In 2016, Steward sold the hospital's property to developer FoxRock Properties in a temporary sale-leaseback deal which would allow them to continue running the satellite ED. The lease arrangement, originally written to terminate in 2021, lasted until 2020 when FoxRock utilized a clause allowing for early termination. Steward reported that they had attempted to find adequate space elsewhere in the city to move the ED, but were unable to find a landlord willing to host it. While city officials criticized Steward for closing the hospital and for their failure to open another ED in the city, they conceded that "we know the marketplace will not sustain a hospital in that location or in the city."

Demolition of the hospital campus was completed by FoxRock in 2021 to make way for residential development. The only building left standing was the hospital's administrative building, which would be restored and remain as part of the development.

==Legacy==
Quincy Medical Center grew with and helped shape the City of Quincy through the end of the 19th century and the whole of the 20th. Its establishment as a center of care for granite workers was representative of Quincy's overall history as a prominent exporter of granite.

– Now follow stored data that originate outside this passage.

(* ===== verification/NetworkFacts.v ===== *)
(** * The request parser on an encoded stream

    The bytes of a connection are a sequence of encoded commands ([NetworkSpec]).  The
    lemmas follow one command through the loops of the parser: [mid] is a client in the
    middle of it, [idle] a client between two, and [conn] says which commands the buffer
    and the bytes still to come hold. *)

From Stdlib Require Import Ascii String.
From S2P Require Import Prelude Util Robj Sds Network.

(** ** Specification *)
Module NetworkSpec.

Definition dec (n : Z) : list Z := default [] (Num.ll_chars n).
Definition crlf : list Z := [13; 10].

(** The unified request protocol. *)
Definition enc_bulk (a : list Z) : list Z := 36 :: dec (zlen a) ++ crlf ++ a ++ crlf.
Definition enc_bulks (args : list (list Z)) : list Z := concat (map enc_bulk args).
Definition enc_command (args : list (list Z)) : list Z := 42 :: dec (zlen args) ++ crlf ++ enc_bulks args.
Definition enc_stream (cmds : list (list (list Z))) : list Z := concat (map enc_command cmds).

(** The limits of the protocol. *)
Definition args_ok (args : list (list Z)) : Prop := Forall (fun a => zlen a <= 512 * 1024 * 1024) args.
Definition command_ok (args : list (list Z)) : Prop := args <> [] /\ zlen args <= 1024 * 1024 /\ args_ok args.

End NetworkSpec.

Module NetworkFacts.
Import NetworkSpec.

(** ** Proofs: characters and lines *)

Lemma gtb_le a b : a <= b -> (a >? b) = false.
Proof. intros. rewrite Z.gtb_ltb. by apply Z.ltb_ge. Qed.

Lemma gtb_gt a b : b < a -> (a >? b) = true.
Proof. intros. rewrite Z.gtb_ltb. by apply Z.ltb_lt. Qed.

Lemma dec_ok n : 0 <= n < 2 ^ 63 -> Forall (fun x => 48 <= x <= 57) (dec n) /\ 1 <= zlen (dec n) <= 20 /\ Num.string2ll (dec n) = Some n.
Proof.
  intros Hn. assert (in_s 64 n) as Hs by (unfold in_s; lia).
  destruct (NumFacts.ll_chars_spec n Hs) as (ds & Hc & Hd & E). unfold dec. rewrite E. cbn [default].
  replace (n <? 0) with false in * by (symmetry; apply Z.ltb_ge; lia). cbn [from_option id].
  pose proof (NumFacts.canonical_length ds Hc ltac:(lia)) as Hl. split_and!.
  - destruct Hc as [Hf _]. eapply Forall_impl; [exact Hf|]. done.
  - destruct Hc as [_ (d & ds' & -> & _)]. zlia.
  - unfold zlen. lia.
  - apply string2ll_iff. split; [done|]. by rewrite E.
Qed.

Lemma find_char_stop p c q i : Forall (fun x => x <> c /\ x <> 0) p -> find_char (p ++ c :: q) c i = Some (Some (i + zlen p)).
Proof.
  intros Hp. revert i. induction Hp as [|x p [H1 H2] _ IH]; intros i; cbn [find_char app].
  - rewrite Z.eqb_refl. do 2 f_equal. zlia.
  - zdec. rewrite IH. do 2 f_equal. zlia.
Qed.

Lemma find_char_nul p c q i : c <> 0 -> Forall (fun x => x <> c /\ x <> 0) p -> find_char (p ++ 0 :: q) c i = Some None.
Proof.
  intros Hc Hp. revert i. induction Hp as [|x p [H1 H2] _ IH]; intros i; cbn [find_char app].
  - destruct (Z.eqb_spec 0 c); [congruence|]. done.
  - zdec. apply IH.
Qed.

Lemma rep_drop s x pos : SdsSpec.rep s x -> 0 <= pos <= zlen x -> exists t, drop (Z.to_nat pos) (s_buf s) = drop (Z.to_nat pos) x ++ 0 :: t.
Proof.
  intros (t & E & _) Hp. exists t. rewrite E. rewrite drop_app_le by (unfold zlen in Hp; lia). done.
Qed.

Lemma rep_rd s x pos p d q : SdsSpec.rep s x -> x = p ++ d :: q -> pos = zlen p -> rd (s_buf s) pos = Some d.
Proof. intros (t & E & _) -> ->. rewrite E, <- (assoc_L (++)). apply rd_mid. Qed.

Lemma rep_rdn s x pos n p y q : SdsSpec.rep s x -> x = p ++ y ++ q -> pos = zlen p -> n = zlen y -> rdn (s_buf s) pos n = Some y.
Proof. intros (t & E & _) -> -> ->. rewrite E, <- !(assoc_L (++)). by apply rdn_app_mid. Qed.

Lemma rep_len s x : SdsSpec.rep s x -> sdslen s = zlen x /\ zlen x < 2 ^ 31 - 1.
Proof. intros Hr. split; [by apply SdsFacts.rep_sdslen|]. destruct Hr as (t & _ & _ & _ & ?). pose proof (zlen_nonneg t). lia. Qed.

Lemma range_to_end x pos : 0 <= pos <= zlen x -> SdsSpec.range_spec x pos (-1) = drop (Z.to_nat pos) x.
Proof.
  intros Hp. unfold SdsSpec.range_spec. cbv zeta. replace (pos <? 0) with false by (symmetry; apply Z.ltb_ge; lia).
  change (-1 <? 0) with true. cbv iota. apply take_ge. rewrite length_drop. unfold zlen in *. lia.
Qed.

(** Trimming to a position. *)
Lemma trim_to s x pos : SdsSpec.rep s x -> 0 <= pos <= zlen x ->
  exists s', sdsrange s pos (-1) = Some s' /\ SdsSpec.rep s' (drop (Z.to_nat pos) x).
Proof.
  intros Hr Hp. destruct (rep_len s x Hr) as [_ Hl].
  destruct (SdsFacts.range_rep s x pos (-1) Hr) as (s' & E & Hr'); [unfold in_s; lia..|]. exists s'. split; [done|].
  cbn [SdsSpec.spec] in Hr'. by rewrite range_to_end in Hr'.
Qed.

The surrounding neighborhood gained its current name, Hospital Hill, due to the prominence of the hospital, and generations of Quincy residents were born, cared for, and died at the hospital.

However, the hospital faced financial difficulty throughout its existence, escalating in the late 20th century and culminating with its closure in the new millennium - leaving Quincy as the largest city in Massachusetts without an acute care hospital or emergency department. In its later years, the saturation of the health care market took its toll on Quincy Medical Center. While it provided convenience to residents of Quincy, the hospital's deteriorating relationships with other providers left more preferable options for a wider range of care, and the presence of nearby regional competitors like South Shore Hospital in Weymouth, Beth Israel Deaconess Medical Center's campus in Milton, and numerous hospitals in Boston offered more convenience and higher level of care for those not within city limits. These factors were commonly blamed for the inability of the hospital to become financially viable.